Today (December 12, 2021) there are now 1,218 blog posts (no longer 1,212) because some questions or answers have been up-voted in Stack Exchange and gone above the 2 up-vote threshold for converting Stack Exchange to GitHub Pages.

My current line of thought is a bash script that forks pippim and deletes all but a handful of blog posts.

Then I can continue development on the fork with the usual 15 second commit time because there are only a handful of blog posts to render. This same bash script could be used by others who want to fork the Pippim website and turn into their own website.

When ready I can run another bash script that restores the deleted blog posts and pushes the fork back into origin/main.

I hope that makes sense and more so I hope that is “doable”?

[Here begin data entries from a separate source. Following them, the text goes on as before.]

Definition splitServer (serverURL : string) : result Server :=
  let serverURL := prependSlashes serverURL in
  match url.Parse serverURL with
  | Err err => Err err
  | Ok u =>
      if negb (String.eqb (url.Scheme u) "")
         && negb (String.eqb (url.Scheme u) "https")
         && negb (String.eqb (url.Scheme u) "http")
      then Err (errors_New ("unsupported scheme: " ++ url.Scheme u))
      else if String.eqb (url.Hostname u) "" then
        Err (errors_New "no hostname in URL")
      else
        let proto :=
          if String.eqb (url.Scheme u) "http" then kSecProtocolTypeHTTP
          else kSecProtocolTypeHTTPS in
        let? port :=
          (if negb (String.eqb (url.Port u) "") then strconv.Atoi (url.Port u)
           else Ok 0%Z) in
        Ok {| proto := proto;
              host := CString (url.Host u);
              port := C_uint port;
              path := CString (url.Path u) |}
  end.

(** The loop of [List]: [resp] after the iterations [i, i+1, .., i+n-1]. *)
Fixpoint List_loop (pathTmp acctTmp : list string) (i n : nat)
    (resp : gmap string string) : gmap string string :=
  match n with
  | O => resp
  | S n' =>
      let resp' :=
        if String.eqb (nth i pathTmp "") "0" then resp
        else <[nth i pathTmp "" := nth i acctTmp ""]> resp in
      List_loop pathTmp acctTmp (S i) n' resp'
  end.

Section Osxkeychain.

(** [credentials.CredsLabel], declared outside this package. *)
Variable CredsLabel : string.

(** [Delete] removes credentials from the keychain. *)
Definition Delete (serverURL : string) : prog (option error) :=
  match splitServer serverURL with
  | Err err => Ret (Some err)
  | Ok s =>
      Call (keychain_delete s) (fun errMsg =>
      match errMsg with
      | Some msg => Ret (Some (errors_New msg))
      | None => Ret None
      end)
  end.

(** [Add] adds new credentials to the keychain. *)
Definition Add (creds : Credentials) : prog (option error) :=
  call! _ := Delete (ServerURL creds) in
  match splitServer (ServerURL creds) with
  | Err err => Ret (Some err)
  | Ok s =>
      Call (keychain_add s (CString CredsLabel) (CString (Username creds))
              (CString (Secret creds))) (fun errMsg =>
      match errMsg with
      | Some msg => Ret (Some (errors_New msg))
      | None => Ret None
      end)
  end.

(** [Get] returns the username and secret to use for a given registry
    server URL. *)
Definition Get (serverURL : string) : prog (result (string * string)) :=
  match splitServer serverURL with
  | Err err => Ret (Err err)
  | Ok s =>
      Call (keychain_get s) (fun reply =>
      match reply with
      | inl goMsg =>
          if String.eqb goMsg errCredentialsNotFound
          then Ret (Err NewErrCredentialsNotFound)
          else Ret (Err (errors_New goMsg))
      | inr out =>
          let user := GoStringN (username out) (usernameLen out) in
          let pass := GoStringN (secret out) (secretLen out) in
          Ret (Ok (user, pass))
      end)
  end.

(** [List] returns the stored URLs and corresponding usernames. *)
Definition List : prog (result (gmap string string)) :=
  Call (keychain_list (CString CredsLabel)) (fun reply =>
  match reply with
  | inl goMsg => Ret (Err (errors_New goMsg))
  | inr out =>
      Ret (Ok (List_loop (paths out) (accts out) 0 (listLen out) ∅))
  end).

End Osxkeychain.

(** ** The platform keychain *)

Global Instance SecProtocolType_eq_dec : EqDecision SecProtocolType.
Proof. solve_decision. Defined.
Lemma names_append_nonempty (k x : string) (d : name_lists) :
  Forall (fun kv => snd kv <> []) d ->
  Forall (fun kv => snd kv <> []) (names_append k x d).
Proof.
  induction d as [|[k0 l] d IH]; intros Hd.
  - cbn [names_append]. constructor; [discriminate | constructor].
  - cbn [names_append]. inversion Hd as [|? ? H0 Hd']; subst.
    destruct (String.eqb k0 k).
    + constructor; [|exact Hd']. cbn [snd]. destruct l; discriminate.
    + constructor; [exact H0 | apply IH; exact Hd'].
Qed.

Lemma add_listing_get (repr : literal -> string) (loc_name : string)
    (listing : list string) (d : name_lists) (k : string) :
  names_of k (add_listing repr loc_name listing d)
  = names_of k d
    ++ map (fun _ => loc_name)
         (List.filter (fun e => String.eqb (norm repr (Some (CStr e))) k) listing).
Proof.
  unfold add_listing. revert d. induction listing as [|e es IH]; intros d.
  - cbn [fold_left List.filter map]. rewrite app_nil_r. reflexivity.
  - cbn [fold_left List.filter]. rewrite IH. unfold names_of at 1.
    rewrite names_append_get. fold (names_of k d).
    destruct (String.eqb (norm repr (Some (CStr e))) k).
    + cbn [map]. rewrite <- app_assoc. reflexivity.
    + reflexivity.
Qed.
(** ** The meta description check ([onpage.py]) *)

(** The check by the length [n] of the description, the absent and the
    empty description having length 0: it passes from 70 to 160
    characters, reports a missing description (15) for [n = 0], a short
    one (5) below 70 and a long one (3) above 160. *)
Theorem meta_description_by_length (description : option string) :
  let n := String.length (default "" description) in
  let r := OnPage._check_meta_description description in
  (Report.passed r = true ↔ 70 ≤ n ≤ 160)
  ∧ (Claims.penalty r = 15%Z ↔ n = 0)
  ∧ (Claims.penalty r = 5%Z ↔ 0 < n < 70)
  ∧ (Claims.penalty r = 3%Z ↔ 160 < n)
  ∧ (Report.code <$> Report.issue_of r = Some (Some "missing_meta_description") ↔ n = 0).
Proof.
  intros n r. subst n r. unfold OnPage._check_meta_description.
  destruct description as [[|c d]|]; cbn [Py.truthy_opt negb default].
  - split_and!; split; (done || cbn; lia).
  - change (Py.truthy (String c d)) with true. cbn [negb]. unfold id.
    set (n := String.length (String c d)).
    assert (Hn : 0 < n) by (subst n; cbn; lia). clearbody n.
    destruct (Nat.ltb_spec n 70); [|destruct (Nat.ltb_spec 160 n)];
      rewrite ?failing_penalty, ?pass_penalty;
      cbn [Report.passed Report.failing Report.pass Report.issue_of Report.code
           fmap option_fmap option_map];
      split_and!; split; intros; first [done | lia].
  - split_and!; split; (done || cbn; lia).
Qed.

(** ** The image check ([onpage.py]) *)

Lemma percentage_exact_all : forallb Notions.percentage_exact (seqZ 1 100) = true.
Proof. vm_compute. reflexivity. Qed.
Definition handlePowerEvent (now : Time) (eventType : Z)
    (e : Service.WakeEnv) (s : gpdTouchService) : Outcome :=
  let '(s, handled, started) :=
    match powerMonitor s with
    | Some pm =>
        let '(pm', r, evs) :=
          PowerMonitor.HandlePowerBroadcast now eventType None pm in
        (mkService (cfg s) (poller s) (Some pm'), r, evs)
    | None => (s, false, [])
    end in
  if handled then mkOutcome s started false []
  else
    let isResumeEvent := (eventType =? 18) || (eventType =? 7) in
    let isOemEvent := eventType =? 10 in
    if negb isResumeEvent && negb isOemEvent then mkOutcome s started false []
    else if isOemEvent then
      match poller s with
      | Some p =>
          let '(p, spawn) := WakeEventPoller.Resume p in
          let p := WakeEventPoller.ResetRetryState p in
          mkOutcome (mkService (cfg s) (Some p) (powerMonitor s))
                    started spawn []
      | None => mkOutcome s started false []
      end
    else
      let c := cfg s in
      let delaySeconds := Service.ResumeDelaySeconds (base c) in
      let delaySeconds := if delaySeconds <=? 0 then 3 else delaySeconds in
      let deviceName :=
        if (Service.DeviceName (base c) =? EmptyString)%string
        then Service.DeviceInstanceID (base c)
        else Service.DeviceName (base c) in
      let pre := [Service.EvRecordResume;
                  Service.EvSleep (wrap64 (delaySeconds * Second))] in
      let pre := if CheckBeforeReset c then pre ++ [Service.EvGetStatus]
                 else pre in
      let skip :=
        CheckBeforeReset c &&
        match Service.envPre e with
        | Some status => EqualFold status "OK"
        | None => false
        end in
      if skip then
        mkOutcome s started false
          (pre ++ [Service.EvRecordSkip] ++
           (if LogAllEvents c
            then [Service.EvNotifyResumeResult false true deviceName false]
            else []))
      else
        let waitDuration :=
          wrap64 (Service.WaitSeconds (base c) * Second) in
        let '(err, devCalls) :=
          DeviceManager.Reset waitDuration (Service.envReset e) in
        let pre := pre ++ [Service.EvReset waitDuration devCalls] in
        mkOutcome s started false
          match err with
          | Some _ =>
              pre ++ [Service.EvRecordReset false;
                      Service.EvNotifyResumeResult false false deviceName true]
          | None =>
              match Service.envVerify e with
              | None => pre ++ [Service.EvGetStatus;
                                Service.EvRecordReset false]
              | Some finalStatus =>
                  if EqualFold finalStatus "OK" then
                    pre ++ [Service.EvGetStatus; Service.EvRecordReset true;
                            Service.EvNotifyResumeResult true false
                              deviceName false]
                  else
                    pre ++ [Service.EvGetStatus; Service.EvRecordReset false;
                            Service.EvNotifyResumeResult false false
                              deviceName true]
              end
          end.

End Events.

End ServiceEvents.

(** ** Statistics (StatsManager) *)

Module StatsManager.
Import GoInt GoTime.

(** The counters and marks of [Stats]; a nil time is [None]. *)
Record Stats := mkStats {
  TotalResumeEvents : Z;
  TotalResets : Z;
  TotalSkips : Z;
  TotalFailures : Z;
  TodayResets : Z;
  TodaySkips : Z;
  TodayFailures : Z;
  WeekResets : Z;
  WeekSkips : Z;
  WeekFailures : Z;
  MonthResets : Z;
  MonthSkips : Z;
  MonthFailures : Z;
  LastResetTime : option Time;
  LastResumeTime : option Time;
  LastEventTime : option Time;
  LastResetResult : string;
  LastStatDate : string
}.

(** The zero value [Stats{}]. *)
Definition zeroStats : Stats :=
  mkStats 0 0 0 0 0 0 0 0 0 0 0 0 0 None None None EmptyString EmptyString.

(** A calendar date as the code looks at it: ISO week, year and month. *)
Record Date := mkDate {
  dWeek : Z;
  dYear : Z;
  dMonth : Z
}.

(** One reading of the clock: the instant, its date formatted as
    2006-01-02, and its calendar date. *)
Record Clock := mkClock {
  cNow : Time;
  cToday : string;
  cDate : Date
}.

(** The text stored by [RecordSkip]. *)
Definition skipResult : string := "状态正常，已跳过".

Inductive Op :=
| OpResume
| OpReset (success : bool) (result : string)
| OpSkip.

Section Manager.

(** [time.Parse("2006-01-02", s)], with the calendar date of the result;
    [None] for a parse error. *)
Variable parseDate : string -> option Date.

Definition resetToday (st : Stats) : Stats :=
  mkStats (TotalResumeEvents st) (TotalResets st) (TotalSkips st)
    (TotalFailures st) 0 0 0 (WeekResets st) (WeekSkips st) (WeekFailures st)
    (MonthResets st) (MonthSkips st) (MonthFailures st) (LastResetTime st)
    (LastResumeTime st) (LastEventTime st) (LastResetResult st)
    (LastStatDate st).

Definition resetWeek (st : Stats) : Stats :=
  mkStats (TotalResumeEvents st) (TotalResets st) (TotalSkips st)
    (TotalFailures st) (TodayResets st) (TodaySkips st) (TodayFailures st)
    0 0 0 (MonthResets st) (MonthSkips st) (MonthFailures st)
    (LastResetTime st) (LastResumeTime st) (LastEventTime st)
    (LastResetResult st) (LastStatDate st).

Definition resetMonth (st : Stats) : Stats :=
  mkStats (TotalResumeEvents st) (TotalResets st) (TotalSkips st)
    (TotalFailures st) (TodayResets st) (TodaySkips st) (TodayFailures st)
    (WeekResets st) (WeekSkips st) (WeekFailures st) 0 0 0
    (LastResetTime st) (LastResumeTime st) (LastEventTime st)
    (LastResetResult st) (LastStatDate st).

Definition set_LastStatDate (v : string) (st : Stats) : Stats :=
  mkStats (TotalResumeEvents st) (TotalResets st) (TotalSkips st)
    (TotalFailures st) (TodayResets st) (TodaySkips st) (TodayFailures st)
    (WeekResets st) (WeekSkips st) (WeekFailures st) (MonthResets st)
    (MonthSkips st) (MonthFailures st) (LastResetTime st)
    (LastResumeTime st) (LastEventTime st) (LastResetResult st) v.

Definition checkDateRollover (c : Clock) (st : Stats) : Stats :=
  let today := cToday c in
  if (LastStatDate st =? EmptyString)%string then set_LastStatDate today st
  else
    match parseDate (LastStatDate st) with
    | None => set_LastStatDate today st
    | Some lastDate =>
        if negb (today =? LastStatDate st)%string then
          let st := resetToday st in
          let st :=
            if negb (dWeek lastDate =? dWeek (cDate c))
               || negb (dYear lastDate =? dYear (cDate c))
            then resetWeek st else st in
          let st :=
            if negb (dMonth lastDate =? dMonth (cDate c))
               || negb (dYear lastDate =? dYear (cDate c))
            then resetMonth st else st in
          set_LastStatDate today st
        else st
    end.

Definition RecordResume (c : Clock) (st : Stats) : Stats :=
  let st := checkDateRollover c st in
  mkStats (wrap64 (TotalResumeEvents st + 1)) (TotalResets st) (TotalSkips st)
    (TotalFailures st) (TodayResets st) (TodaySkips st) (TodayFailures st)
    (WeekResets st) (WeekSkips st) (WeekFailures st) (MonthResets st)
    (MonthSkips st) (MonthFailures st) (LastResetTime st)
    (Some (cNow c)) (LastEventTime st) (LastResetResult st) (LastStatDate st).

Definition RecordReset (c : Clock) (success : bool) (result : string)
    (st : Stats) : Stats :=
  let st := checkDateRollover c st in
  if success then
    mkStats (TotalResumeEvents st) (wrap64 (TotalResets st + 1))
      (TotalSkips st) (TotalFailures st) (wrap64 (TodayResets st + 1))
      (TodaySkips st) (TodayFailures st) (wrap64 (WeekResets st + 1))
      (WeekSkips st) (WeekFailures st) (wrap64 (MonthResets st + 1))
      (MonthSkips st) (MonthFailures st) (Some (cNow c)) (LastResumeTime st)
      (Some (cNow c)) result (LastStatDate st)
  else
    mkStats (TotalResumeEvents st) (TotalResets st) (TotalSkips st)
      (wrap64 (TotalFailures st + 1)) (TodayResets st) (TodaySkips st)
      (wrap64 (TodayFailures st + 1)) (WeekResets st) (WeekSkips st)
      (wrap64 (WeekFailures st + 1)) (MonthResets st) (MonthSkips st)
      (wrap64 (MonthFailures st + 1)) (Some (cNow c)) (LastResumeTime st)
      (Some (cNow c)) result (LastStatDate st).

Definition RecordSkip (c : Clock) (st : Stats) : Stats :=
  let st := checkDateRollover c st in
  mkStats (TotalResumeEvents st) (TotalResets st) (wrap64 (TotalSkips st + 1))
    (TotalFailures st) (TodayResets st) (wrap64 (TodaySkips st + 1))
    (TodayFailures st) (WeekResets st) (wrap64 (WeekSkips st + 1))
    (WeekFailures st) (MonthResets st) (wrap64 (MonthSkips st + 1))
    (MonthFailures st) (LastResetTime st) (LastResumeTime st)
    (Some (cNow c)) skipResult (LastStatDate st).

Definition GetStats (c : Clock) (st : Stats) : Stats :=
  checkDateRollover c st.

Definition apply (c : Clock) (op : Op) (st : Stats) : Stats :=
  match op with
  | OpResume => RecordResume c st
  | OpReset success result => RecordReset c success result st
  | OpSkip => RecordSkip c st
  end.

(** The records made one after the other, each with its clock reading. *)
Fixpoint applyAll (ops : list (Clock * Op)) (st : Stats) : Stats :=
  match ops with
  | [] => st
  | (c, op) :: ops' => applyAll ops' (apply c op st)
  end.

End Manager.

(** The counters of one kind are nested: today within the week and the
    month, these within the total, which is at most [n]. *)
Definition nested (n today week month total : Z) : Prop :=
  0 <= today /\ today <= week /\ today <= month /\
  week <= total /\ month <= total /\ total <= n.

Definition countersNested (n : Z) (st : Stats) : Prop :=
  nested n (TodayResets st) (WeekResets st) (MonthResets st) (TotalResets st)
  /\ nested n (TodaySkips st) (WeekSkips st) (MonthSkips st) (TotalSkips st)
  /\ nested n (TodayFailures st) (WeekFailures st) (MonthFailures st)
            (TotalFailures st)
  /\ 0 <= TotalResumeEvents st <= n.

NOTE: Some testing would be best done on the main website’s Blog Post landing page for things like Tag Accordions, Title Accordions and Date Accordions. The landing page is currently in answers.md and doesn’t do anything special, it simply lists a half-dozen blog posts in chronological descending order.

Check out git submodules.

A fork can get messy if you want to have them diverge with different content or subset of content.

Make one repo which has all the posts. No other content.

Then a second repo which has the markdown, JS, CSS, a few pages. And also references the first repo as a submodule.

What this does is effectively clones one repo inside the other when you are working locally but without making the git commit history complex. The submodule will look like a folder, with whatever name you want e.g. _posts. And it will reference a specific commit in that posts data repo.

That is a neat way to structure things. And makes your data easily available for reuse by others.

It does take research and practice to get family with submodules.


Also, having a submodule won’t make the build time fast. Jekyll will still see all the content inside and outside the submodule.

And you’ll still have to pull the posts repo in manually to update the content.


And by the way, you could store posts ad 100% YAML content with no HTML. And also set a default layout in the config file so all posts have post layout.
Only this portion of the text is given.